- WORK TO COMPLETE: What is wanted is an exact copy of the lines from the top of the listing through the line containing "messages ++ [c])".

- DATASET EXTRACT:
(** C1.  For every persisted turn log, the history [initChat] submits
    alternates roles strictly, starting with [user], and does not end on a
    [user] turn: when the walk's result ends on [user], the submitted
    history is that result without its final turn, and otherwise it is the
    result itself. *)
Theorem sanitize_alternates_and_never_ends_on_user (messages : list Message) :
  let validHistory := (walk messages).1 in
  alternatesFrom user (content_role <$> sanitize messages) = true
  ∧ content_role <$> last (sanitize messages) ≠ Some user
  ∧ (endsOnUser validHistory = true →
       ∃ c, content_role c = user ∧ validHistory = sanitize messages ++ [c])
  ∧ (endsOnUser validHistory = false → sanitize messages = validHistory).
Proof.
  intros vh. pose proof (walk_alternates messages) as Halt. fold vh in Halt.
  unfold sanitize. fold vh. unfold endsOnUser.
  destruct (last vh) as [c|] eqn:Hlast; simpl.
  2:{ rewrite Hlast. by repeat split. }
  destruct (bool_decide_reflect (content_role c = user)) as [Hc|Hc].
  - split_and!; [| |intros _; exists c; split; [done|]|done].
    + rewrite fmap_removelast. by apply alternatesFrom_removelast.
    + rewrite <- fmap_last, fmap_removelast.
      apply pop_ends_on_model; [done|].
      by rewrite fmap_last, Hlast; simpl; rewrite Hc.
    + by apply last_removelast_snoc.
  - rewrite Hlast. simpl. split_and!; [done| |done|done].
    intros [= ?]. done.
Qed.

- SOLUTION TO THE EXERCISE:
(** C1.  For every persisted turn log, the history [initChat] submits
    alternates roles strictly, starting with [user], and does not end on a
    [user] turn: when the walk's result ends on [user], the submitted
    history is that result without its final turn, and otherwise it is the
    result itself. *)
Theorem sanitize_alternates_and_never_ends_on_user (messages : list Message) :
  let validHistory := (walk messages).1 in
  alternatesFrom user (content_role <$> sanitize messages) = true
  ∧ content_role <$> last (sanitize messages) ≠ Some user
  ∧ (endsOnUser validHistory = true →
       ∃ c, content_role c = user ∧ validHistory = sanitize messages ++ [c])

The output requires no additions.